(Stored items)
::::::
Lemma count_ext b b' : (forall id, b id = b' id) -> count b = count b'.
Proof. intros Hb. unfold count. do 2 f_equal. apply set_eq. intros id. rewrite !elem_of_filter, Hb. done. Qed.

Lemma count_bounds b : 0 <= count b < 2 ^ 32.
Proof. unfold count. pose proof (subseteq_size (filter (fun id => b id = true) U) U ltac:(set_solver)). lia. Qed.

(** Changing the test at one peer. *)
Lemma count_update b b' id : id ∈ U -> (forall j, j <> id -> b' j = b j) -> count b' = count b - Z.b2z (b id) + Z.b2z (b' id).
Proof.
  intros Hid Hb. unfold count. set (R := filter (fun j => b j = true) (U ∖ {[id]})).
  assert (forall c : PeerId -> bool, (forall j, j <> id -> c j = b j) -> Z.of_nat (size (filter (fun j => c j = true) U)) = Z.of_nat (size R) + Z.b2z (c id)) as Hc.
  { intros c Hc. destruct (c id) eqn:Hcid; simpl.
    - replace (filter (fun j => c j = true) U) with ({[id]} ∪ R); [rewrite size_union by set_solver; rewrite size_singleton; lia|].
      apply set_eq. intros j. unfold R. rewrite elem_of_union, elem_of_singleton, !elem_of_filter, elem_of_difference, elem_of_singleton.
      destruct (decide (j = id)) as [->|Hne]; [naive_solver|]. rewrite Hc by done. naive_solver.
    - replace (filter (fun j => c j = true) U) with R; [lia|]. apply set_eq. intros j. unfold R. rewrite !elem_of_filter, elem_of_difference, elem_of_singleton.
      destruct (decide (j = id)) as [->|Hne]; [naive_solver congruence|]. rewrite Hc by done. naive_solver. }
  rewrite (Hc b), (Hc b') by auto. lia.
Qed.

(** The membership of a peer; an unknown peer is a member of no set. *)
Definition mem s k id : MembershipState := match nodes s !! id with Some n => default NotMember (node_sets n !! k) | None => NotMember end.

(** Whether a peer with membership [m] occupies a slot of the kind [d]. *)
Definition occupies (X : gset PeerId) (d m : MembershipState) id : bool := bool_decide (m = d) && negb (bool_decide (id ∈ X)).
(* ===== verification/PeersetInv.v ===== *)
(** * What the peer set manager keeps and says

    The invariant of the manager of [Peerset.v], the connections its messages
    announce, and what each operation does to both. *)

From Stdlib Require Import ZArith Lia.
From stdpp Require Import gmap fin_maps fin_sets option list.
From S2P Require Import Prelude PeersState Peerset.

Local Open Scope Z_scope.

Section spec.
Context {OC : OverflowChecks} {PeerId : Type} `{HashOrder PeerId} {CL : Clock} {TM : Timer} {E : Type}.
Abbreviation State := (Peerset PeerId).
Abbreviation PSM := (M State E).
Abbreviation Conns := (nat -> PeerId -> bool).
Implicit Types (s : State) (d : PeersState PeerId) (id : PeerId) (k : nat) (c : Conns) (ms : list (Message PeerId)) (R : list (gset PeerId * bool)).

Context (U : gset PeerId) (HU : Z.of_nat (size U) < 2 ^ 32).

(** ** Connections and messages *)

Definition dconn d : Conns := fun k id => is_connected (mem d k id).
Definition conn s : Conns := dconn (data s).

Definition upd c k id (b : bool) : Conns := fun k' id' => if decide (k' = k /\ id' = id) then b else c k' id'.

(** The messages, obeyed in order, lead from the connections [c] to [c']: one
    connects to a peer that is not connected, and drops one that is. *)
Inductive replay : Conns -> list (Message PeerId) -> Conns -> Prop :=
| replay_nil c c' : (forall k id, c' k id = c k id) -> replay c [] c'
| replay_connect c c' k id ms : c k id = false -> replay (upd c k id true) ms c' -> replay c (Connect k id :: ms) c'
| replay_drop c c' k id ms : c k id = true -> replay (upd c k id false) ms c' -> replay c (Drop k id :: ms) c'.

Lemma replay_ext c1 c1' c2 c2' ms : (forall k id, c1' k id = c1 k id) -> (forall k id, c2' k id = c2 k id) -> replay c1 ms c2 -> replay c1' ms c2'.
Proof.
  intros H1 H2 Hr. revert c1' c2' H1 H2. induction Hr as [c c' Heq|c c' k id ms Hc Hr IH|c c' k id ms Hc Hr IH]; intros c1' c2' H1 H2.
  - constructor. intros k id. rewrite H2, Heq. by rewrite H1.
  - constructor; [by rewrite H1|]. apply IH; [|done]. intros k' id'. unfold upd. by rewrite H1.
  - constructor; [by rewrite H1|]. apply IH; [|done]. intros k' id'. unfold upd. by rewrite H1.
Qed.

Lemma replay_app c c' c'' ms ms' : replay c ms c' -> replay c' ms' c'' -> replay c (ms ++ ms') c''.
Proof.
  intros Hr. revert c'' ms'. induction Hr as [c c' Heq|c c' k id ms Hc Hr IH|c c' k id ms Hc Hr IH]; intros c'' ms' Hr'; cbn [app].
  - by eapply replay_ext; [| |exact Hr'].
  - constructor; [done|]. by apply IH.
  - constructor; [done|]. by apply IH.
Qed.

(** ** The invariant *)

Definition rep_ok d : Prop := forall id, i32_min <= reputation_of id d <= i32_max.

(** The sets and the peers that an action names. *)
Definition valid_action (n : nat) (a : Action PeerId) : Prop :=
  match a with
  | AddReservedPeer k id | RemoveReservedPeer k id | AddToPeersSet k id | RemoveFromPeersSet k id => (k < n)%nat /\ id ∈ U
  | SetReservedPeers k ids => (k < n)%nat /\ ids ⊆ U
  | SetReservedOnly k _ => (k < n)%nat
  | ReportPeer id _ => id ∈ U
  end.

Record core s : Prop := {
  c_data : ps_inv U (data s);
  c_rep : rep_ok (data s);
  c_len : length (reserved_nodes s) = num_sets (data s);
  c_sync k r i : reserved_nodes s !! k = Some r -> sets (data s) !! k = Some i -> no_slot_nodes i = r.1;
  c_res k r : reserved_nodes s !! k = Some r -> r.1 ⊆ U;
  c_time : created s <= latest_time_update s <= instant (ticks s) /\ 0 <= created s;
  c_rx a : a ∈ rx s -> valid_action (num_sets (data s)) a }.

(** In a set that only accepts reserved peers, only those are connected. *)
Definition strict k s : Prop := forall r id, reserved_nodes s !! k = Some r -> r.2 = true -> conn s k id = true -> id ∈ r.1.

(** The slots are within the limits of the set. *)
Definition dlim k d : Prop := forall i, sets d !! k = Some i -> num_in i <= max_in i /\ num_out i <= max_out i.
Definition lim k s : Prop := dlim k (data s).

(** What a part of an operation keeps; [b] says whether the limits are kept,
    and [R] are the reserved peers after it. *)
Record keeps (b : bool) R s s' : Prop := {
  k_core : core s';
  k_res : reserved_nodes s' = R;
  k_rx : rx s' = rx s;
  k_sets : num_sets (data s') = num_sets (data s);
  k_strict k : strict k s -> strict k s';
  k_lim k : b = true -> lim k s -> lim k s' }.

(** The messages of a part of an operation tell of the connections it opens and
    closes. *)
Record says ms s s' : Prop := {
  s_queue : message_queue s' = message_queue s ++ ms;
  s_replay : replay (conn s) ms (conn s') }.

Definition does (b : bool) R ms s s' : Prop := keeps b R s s' /\ says ms s s'.

Lemma keeps_trans b R R' s s' s'' : keeps b R s s' -> keeps b R' s' s'' -> keeps b R' s s''.
Proof.
  intros K K'. split; [apply K'|apply K'|rewrite (k_rx _ _ _ _ K'); apply K|rewrite (k_sets _ _ _ _ K'); apply K|..].
  - intros k Hk. by apply (k_strict _ _ _ _ K'), (k_strict _ _ _ _ K).
  - intros k Hb Hk. by apply (k_lim _ _ _ _ K'), (k_lim _ _ _ _ K).
Qed.

Lemma says_trans ms ms' s s' s'' : says ms s s' -> says ms' s' s'' -> says (ms ++ ms') s s''.
Proof.
  intros S S'. split; [rewrite (s_queue _ _ _ S'), (s_queue _ _ _ S); by rewrite app_assoc|]. eapply replay_app; [apply S|apply S'].
Qed.

Lemma does_trans b R R' ms ms' s s' s'' : does b R ms s s' -> does b R' ms' s' s'' -> does b R' (ms ++ ms') s s''.
Proof. intros [K S] [K' S']. split; [by eapply keeps_trans|by eapply says_trans]. Qed.

Lemma keeps_refl b s : core s -> keeps b (reserved_nodes s) s s.
Proof. by intros C. Qed.

Lemma says_nil s s' : message_queue s' = message_queue s -> (forall k id, conn s' k id = conn s k id) -> says [] s s'.
Proof. intros Hq Hc. split; [by rewrite app_nil_r|by constructor]. Qed.

Lemma does_refl b s : core s -> does b (reserved_nodes s) [] s s.
Proof. intros C. split; [by apply keeps_refl|by apply says_nil]. Qed.

Lemma does_weaken b R ms s s' : does true R ms s s' -> does b R ms s s'.
Proof. intros [K S]. split; [|done]. destruct K. split; auto. Qed.

Lemma does_forget b R ms s s' : does b R ms s s' -> does false R ms s s'.
Proof. intros [K S]. split; [|done]. by destruct K. Qed.

(** ** The steps of the operations *)

(** What every change of the nodes keeps. *)
Record dkeeps d d' : Prop := {
  d_inv : ps_inv U d';
  d_rep : rep_ok d';
  d_config k : config <$> sets d' !! k = config <$> sets d !! k }.

Lemma dkeeps_num d d' : dkeeps d d' -> num_sets d' = num_sets d.
Proof.
  intros D. unfold num_sets. apply Nat.le_antisymm; apply Nat.nlt_ge; intros Hlt.
  - apply lookup_lt_is_Some in Hlt as [i Hi]. pose proof (d_config _ _ D (length (sets d))) as Hc. rewrite Hi, lookup_ge_None_2 in Hc by lia. done.
  - apply lookup_lt_is_Some in Hlt as [i Hi]. pose proof (d_config _ _ D (length (sets d'))) as Hc. rewrite Hi, lookup_ge_None_2 in Hc by lia. done.
Qed.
::::::
▸ **Problem to work on**: Up to and including the line with "intros Hid Hb.", please return the records exactly, beginning from their first line.

▸ **Output for this task**:
Lemma count_ext b b' : (forall id, b id = b' id) -> count b = count b'.
Proof. intros Hb. unfold count. do 2 f_equal. apply set_eq. intros id. rewrite !elem_of_filter, Hb. done. Qed.

Lemma count_bounds b : 0 <= count b < 2 ^ 32.
Proof. unfold count. pose proof (subseteq_size (filter (fun id => b id = true) U) U ltac:(set_solver)). lia. Qed.

(** Changing the test at one peer. *)
Lemma count_update b b' id : id ∈ U -> (forall j, j <> id -> b' j = b j) -> count b' = count b - Z.b2z (b id) + Z.b2z (b' id).
Proof.
  intros Hid Hb. unfold count. set (R := filter (fun j => b j = true) (U ∖ {[id]})).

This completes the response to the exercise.